Lemma same_result_call {A} (ask1 ask2 : list event -> outcome A)
    (record1 record2 : outcome A -> event) :
  (forall h1 h2, ask1 h1 = ask2 h2) ->
  same_result (call ask1 record1) (call ask2 record2).
Proof. intros Hask h1 h2. unfold call. simpl. apply Hask. Qed.

Section SameDownloads.
Variables env1 env2 : Env.
Variable fetch : pystr -> outcome image_data.
Hypothesis Hfetch1 : steady_images env1 fetch.
Hypothesis Hfetch2 : steady_images env2 fetch.

Lemma same_downloads (url : pystr) (h1 h2 : list event) :
  image_get env1 h1 url = image_get env2 h2 url.
Proof. by rewrite Hfetch1, Hfetch2. Qed.

Lemma place_first_image_same (images : list pystr) (st : render_state) :
  same_result (place_first_image env1 images st) (place_first_image env2 images st).
Proof.
  unfold place_first_image. destruct (images !! 0%nat) as [url|];
    [|apply same_result_ret].
  apply same_result_try_except; [|intros; apply same_result_ret].
  apply same_result_bind; [|intros; apply same_result_ret].
  apply same_result_call. apply same_downloads.
Qed.

Lemma place_second_image_same (images : list pystr) (st : render_state) :
  same_result (place_second_image env1 images st) (place_second_image env2 images st).
Proof.
  unfold place_second_image. destruct (images !! 1%nat) as [url|];
    [|apply same_result_ret].
  apply same_result_try_except; [|intros; apply same_result_ret].
  apply same_result_bind; [|intros; apply same_result_ret].
  apply same_result_call. apply same_downloads.
Qed.

Lemma render_languages_same (images : list pystr) (items : list (pystr * pystr)) :
  forall (i : nat) (st : render_state),
  same_result (render_languages env1 images i items st)
              (render_languages env2 images i items st).
Proof.
  induction items as [|[lang text] rest IH]; intros i st.
  - apply same_result_ret.
  - rewrite !render_languages_cons. destruct (is_english lang); [apply IH|].
    apply same_result_bind; [apply same_result_refl_pure|]. intros st1.
    apply same_result_bind; [|intros; apply IH].
    destruct ((i =? 1)%nat && (1 <? length images)%nat);
      [apply place_second_image_same | apply same_result_ret].
Qed.

(** The cursor and the canvas calls depend on the map, the images and
    the downloads, and on nothing else. *)
Lemma render_same (summary_texts_by_lang : dict) (images : list pystr) :
  same_result (render env1 summary_texts_by_lang images)
              (render env2 summary_texts_by_lang images).
Proof.
  unfold render.
  apply same_result_bind; [apply same_result_refl_pure|]. intros st0.
  apply same_result_bind; [apply place_first_image_same|]. intros st1.
  apply render_languages_same.
Qed.
End SameDownloads.

Lemma saved_documents_app (tr1 tr2 : list event) :
  saved_documents (tr1 ++ tr2) = saved_documents tr1 ++ saved_documents tr2.
Proof. unfold saved_documents. apply omap_app. Qed.

Lemma saved_documents_downloads (evs : list event) :
  Forall (fun ev => is_image_get ev = true) evs -> saved_documents evs = [].
Proof.
  induction 1 as [|ev evs Hev _ IH]; [done|].
  destruct ev; done.
Qed.

(** What [create_pdf] adds to the trace and which document it saves:
    the canvas of [render], or nothing when the English lookup fails. *)
Lemma create_pdf_documents (env : Env) (summary_texts_by_lang : dict)
    (images : list pystr) (out_path : pystr) (h : list event) :
  exists evs,
    snd (create_pdf env summary_texts_by_lang images out_path h) = h ++ evs
    /\ saved_documents evs =
         match fst (render env summary_texts_by_lang images h) with
         | Val st => [canvas st]
         | Raise _ => []
         end.
Proof.
  destruct (py_or (dict_get (lit "english") summary_texts_by_lang)
                  (dict_get (lit "en") summary_texts_by_lang)) as [text|] eqn:Heng.
  - destruct (render_runs env (fun _ => Raise connection_refused)
                summary_texts_by_lang images h text Heng)
      as (st0 & st & evs & ops & _ & Hrender & Hevs & _ & _).
    rewrite (create_pdf_runs _ _ _ out_path _ _ _ Hrender), Hrender. simpl.
    eexists. split; [done|].
    by rewrite saved_documents_app, (saved_documents_downloads evs Hevs).
  - exists []. unfold create_pdf, render. rewrite Heng, app_nil_r. done.
Qed.




(** ** The publisher *)

Lemma send_to_telegram_unconfigured (env : Env) (pdf_path caption : pystr)
    (h : list event) :
  credentials_present env = false ->
  send_to_telegram env pdf_path caption h = (Val false, h).
Proof.
  unfold credentials_present, send_to_telegram. intros Hcred.
  destruct (truthy (TELEGRAM_BOT_TOKEN env)), (truthy (TELEGRAM_CHANNEL_ID env)); done.
Qed.

Lemma send_to_telegram_configured (env : Env) (pdf_path caption : pystr)
    (h : list event) :
  credentials_present env = true ->
  send_to_telegram env pdf_path caption h =
    match open_rb env h pdf_path with
    | Raise e => (Raise e, h ++ [EvOpen pdf_path (Raise e)])
    | Val u =>
        let h1 := h ++ [EvOpen pdf_path (Val u)] in
        let posted := telegram_post env h1 pdf_path caption in
        (match posted with
         | Val status_code => Val (status_code =? 200)
         | Raise e => Raise e
         end,
         h1 ++ [EvTelegramPost pdf_path caption posted])
    end.
Proof.
  unfold credentials_present, send_to_telegram. intros Hcred.
  destruct (truthy (TELEGRAM_BOT_TOKEN env)), (truthy (TELEGRAM_CHANNEL_ID env));
    try done. simpl. unfold bind, call, ret.
  destruct (open_rb env h pdf_path) as [u|e]; [|done].
  destruct (telegram_post env _ pdf_path caption) as [status_code|e]; [|done].
  by destruct (status_code =? 200).
Qed.

(** C6: without credentials the publisher returns [False] and does
    nothing.  With credentials it first opens the document: if that
    raises, the exception leaves the call and no delivery is attempted;
    if the file opens, exactly one delivery attempt is made, and the
    call returns [True] exactly when the endpoint answers with status
    200: it returns [False] on any other status, and a transport
    failure of the upload leaves the call as that exception. *)
Theorem C6_send_to_telegram (env : Env) (pdf_path caption : pystr)
    (h : list event) :
  exists evs,
    snd (send_to_telegram env pdf_path caption h) = h ++ evs
    /\ (credentials_present env = false ->
        fst (send_to_telegram env pdf_path caption h) = Val false /\ evs = [])
    /\ (forall e,
          credentials_present env = true -> open_rb env h pdf_path = Raise e ->
          fst (send_to_telegram env pdf_path caption h) = Raise e
          /\ count_events is_delivery evs = 0%nat)
    /\ (forall u,
          credentials_present env = true -> open_rb env h pdf_path = Val u ->
          count_events is_delivery evs = 1%nat
          /\ (fst (send_to_telegram env pdf_path caption h) = Val true <->
              telegram_post env (h ++ [EvOpen pdf_path (Val u)]) pdf_path caption
                = Val 200)
          /\ (forall status_code,
                telegram_post env (h ++ [EvOpen pdf_path (Val u)]) pdf_path caption
                  = Val status_code ->
                fst (send_to_telegram env pdf_path caption h)
                  = Val (status_code =? 200))
          /\ (forall e,
                telegram_post env (h ++ [EvOpen pdf_path (Val u)]) pdf_path caption
                  = Raise e ->
                fst (send_to_telegram env pdf_path caption h) = Raise e)).
Proof.
  destruct (credentials_present env) eqn:Hcred.
  - rewrite (send_to_telegram_configured env pdf_path caption h Hcred).
    destruct (open_rb env h pdf_path) as [u|e] eqn:Hopen.
    + eexists. simpl. split; [by rewrite <- app_assoc|].
      split; [done|]. split; [done|].
      intros u' _ [= <-]. split; [done|].
      destruct (telegram_post env _ pdf_path caption) as [status_code|e].
      * split; [|split; [by intros ? [= <-] | done]].
        destruct (Z.eqb_spec status_code 200) as [->|Hne]; [done|].
        split; [done|]. by intros [= ->].
      * split; [done|]. split; [done | by intros ? [= <-]].
    + eexists. simpl. split; [done|]. split; [done|]. split; [|done].
      by intros e' _ [= <-].
  - rewrite (send_to_telegram_unconfigured env pdf_path caption h Hcred).
    exists []. simpl. rewrite app_nil_r. done.
Qed.

Lemma C6_send_to_telegram_witness :
  credentials_present (env_delivering (Val 200)) = true
  /\ open_rb (env_delivering (Val 200)) [] sample_pdf = Val tt
  /\ (exists evs,
        snd (send_to_telegram (env_delivering (Val 200)) sample_pdf (lit "caption") [])
          = [] ++ evs
        /\ count_events is_delivery evs = 1%nat
        /\ fst (send_to_telegram (env_delivering (Val 200)) sample_pdf (lit "caption") [])
             = Val true)
  /\ credentials_present (env_delivering (Raise connection_refused)) = true
  /\ open_rb (env_delivering (Raise connection_refused)) [] sample_pdf = Val tt
  /\ fst (send_to_telegram (env_delivering (Raise connection_refused)) sample_pdf
            (lit "caption") []) = Raise connection_refused.
Proof.
  split; [reflexivity|]. split; [reflexivity|]. split.
  { destruct (C6_send_to_telegram (env_delivering (Val 200)) sample_pdf (lit "caption") [])
      as (evs & Htrace & _ & _ & Hopened).
    exists evs. split; [exact Htrace|].
    destruct (Hopened tt eq_refl eq_refl) as (Hone & Hiff & _).
    split; [exact Hone | apply Hiff; reflexivity]. }
  split; [reflexivity|]. split; [reflexivity|].
  destruct (C6_send_to_telegram (env_delivering (Raise connection_refused)) sample_pdf
              (lit "caption") []) as (evs & _ & _ & _ & Hopened).
  destruct (Hopened tt eq_refl eq_refl) as (_ & _ & _ & Hraise).
  exact (Hraise connection_refused eq_refl).
Defined.

(** C6 as claimed fails when the document cannot be opened: credentials
    are present, yet no delivery attempt is made and the call raises. *)
Lemma C6_counterexample :
  credentials_present env_missing_file = true
  /\ count_events is_delivery
       (snd (send_to_telegram env_missing_file sample_pdf (lit "caption") [])) = 0%nat
  /\ fst (send_to_telegram env_missing_file sample_pdf (lit "caption") [])
     = Raise (ExternalError (lit "[Errno 2] No such file or directory")).
Proof. by vm_compute. Qed.

(** ** Totality of the renderer *)

Lemma english_lookup_Some (d : dict) :
  english_entry_usable d ->
  exists text, py_or (dict_get (lit "english") d) (dict_get (lit "en") d) = Some text.
Proof.
  unfold py_or. intros [(text & -> & Ht) | [text Hen]].
  - exists text. simpl. by rewrite Ht.
  - destruct (truthy_opt (dict_get (lit "english") d)) eqn:Ht; [|by exists text].
    destruct (dict_get (lit "english") d) as [t|]; [by exists t | done].
Qed.

Lemma english_lookup_None (d : dict) :
  ~ english_entry_usable d ->
  py_or (dict_get (lit "english") d) (dict_get (lit "en") d) = None.
Proof.
  unfold py_or, english_entry_usable. intros Hno.
  destruct (dict_get (lit "english") d) as [t|] eqn:Heng; simpl.
  - destruct (truthy t) eqn:Ht; [exfalso; apply Hno; left; by exists t|].
    destruct (dict_get (lit "en") d) eqn:Hen; [|done].
    exfalso. apply Hno. by right.
  - destruct (dict_get (lit "en") d) eqn:Hen; [|done].
    exfalso. apply Hno. by right.
Qed.

Lemma dict_get_set (k k' v : pystr) (d : dict) :
  dict_get k (dict_set k' v d) = if decide (k = k') then Some v else dict_get k d.
Proof.
  induction d as [|[k0 v0] d IH]; simpl.
  - by destruct (decide (k = k')).
  - destruct (decide (k' = k0)) as [->|Hne]; simpl.
    + by destruct (decide (k = k0)).
    + rewrite IH. destruct (decide (k = k0)) as [->|]; [|done].
      by rewrite decide_False.
Qed.

Lemma translate_all_runs (env : Env) (summary_en : pystr) (langs : list pystr) :
  forall (translations : dict) (h : list event),
  exists translations' evs,
    translate_all env summary_en langs translations h = (Val translations', h ++ evs)
    /\ (forall k, k ∉ langs -> dict_get k translations' = dict_get k translations).
Proof.
  induction langs as [|lang rest IH]; intros translations h; simpl.
  - exists translations, []. by rewrite app_nil_r.
  - unfold translating_agent_translate.
    destruct (litellm_generate_trace env (translation_prompt summary_en lang) 800 h)
      as (out & evs1 & Hrun & _ & _).
    destruct (IH (dict_set lang out translations)
                 ((h ++ EvGenerate (translation_prompt summary_en lang) 800 :: evs1)
                  ++ [EvSleep]))
      as (translations' & evs2 & Hrest & Hkeep).
    exists translations',
      ((EvGenerate (translation_prompt summary_en lang) 800 :: evs1) ++ [EvSleep] ++ evs2).
    split.
    + unfold bind at 1. rewrite Hrun. unfold bind at 1, emit at 1.
      rewrite Hrest. by rewrite <- !app_assoc.
    + intros k Hk. apply not_elem_of_cons in Hk as [Hne Hk].
      rewrite (Hkeep k Hk), dict_get_set. by rewrite decide_False.
Qed.

(** The map the orchestrator hands to the renderer, lines 279-287. *)
Lemma flow_translations_usable (env : Env) (results : list NewsItem)
    (h : list event) :
  results <> [] ->
  exists summary_en evs1 translations evs2,
    summary_agent_generate env results h = (Val summary_en, h ++ evs1)
    /\ translate_all env summary_en target_languages
         (dict_set (lit "english") summary_en []) (h ++ evs1)
       = (Val translations, (h ++ evs1) ++ evs2)
    /\ dict_get (lit "english") translations = Some summary_en
    /\ truthy summary_en = true.
Proof.
  intros Hne. destruct results as [|r rest]; [done|]. unfold summary_agent_generate.
  destruct (litellm_generate_trace env (summary_prompt (r :: rest)) 600 h)
    as (summary_en & evs1 & Hrun & Htruthy & _).
  destruct (translate_all_runs env summary_en target_languages
              (dict_set (lit "english") summary_en [])
              (h ++ EvGenerate (summary_prompt (r :: rest)) 600 :: evs1))
    as (translations & evs2 & Htrans & Hkeep).
  exists summary_en, (EvGenerate (summary_prompt (r :: rest)) 600 :: evs1),
    translations, evs2.
  split; [done|]. split; [done|]. split; [|done].
  rewrite Hkeep; [by rewrite dict_get_set, decide_True|].
  unfold target_languages. rewrite !not_elem_of_cons.
  repeat split; try (by vm_compute); apply not_elem_of_nil.
Qed.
##############################
Exercise objective
From the line containing "match open_rb env h pdf_path with" down to the line containing "failure of the" in the material above, reproduce every line exactly, including the two end lines.

Answer below
    match open_rb env h pdf_path with
    | Raise e => (Raise e, h ++ [EvOpen pdf_path (Raise e)])
    | Val u =>
        let h1 := h ++ [EvOpen pdf_path (Val u)] in
        let posted := telegram_post env h1 pdf_path caption in
        (match posted with
         | Val status_code => Val (status_code =? 200)
         | Raise e => Raise e
         end,
         h1 ++ [EvTelegramPost pdf_path caption posted])
    end.
Proof.
  unfold credentials_present, send_to_telegram. intros Hcred.
  destruct (truthy (TELEGRAM_BOT_TOKEN env)), (truthy (TELEGRAM_CHANNEL_ID env));
    try done. simpl. unfold bind, call, ret.
  destruct (open_rb env h pdf_path) as [u|e]; [|done].
  destruct (telegram_post env _ pdf_path caption) as [status_code|e]; [|done].
  by destruct (status_code =? 200).
Qed.

(** C6: without credentials the publisher returns [False] and does
    nothing.  With credentials it first opens the document: if that
    raises, the exception leaves the call and no delivery is attempted;
    if the file opens, exactly one delivery attempt is made, and the
    call returns [True] exactly when the endpoint answers with status
    200: it returns [False] on any other status, and a transport
    failure of the upload leaves the call as that exception. *)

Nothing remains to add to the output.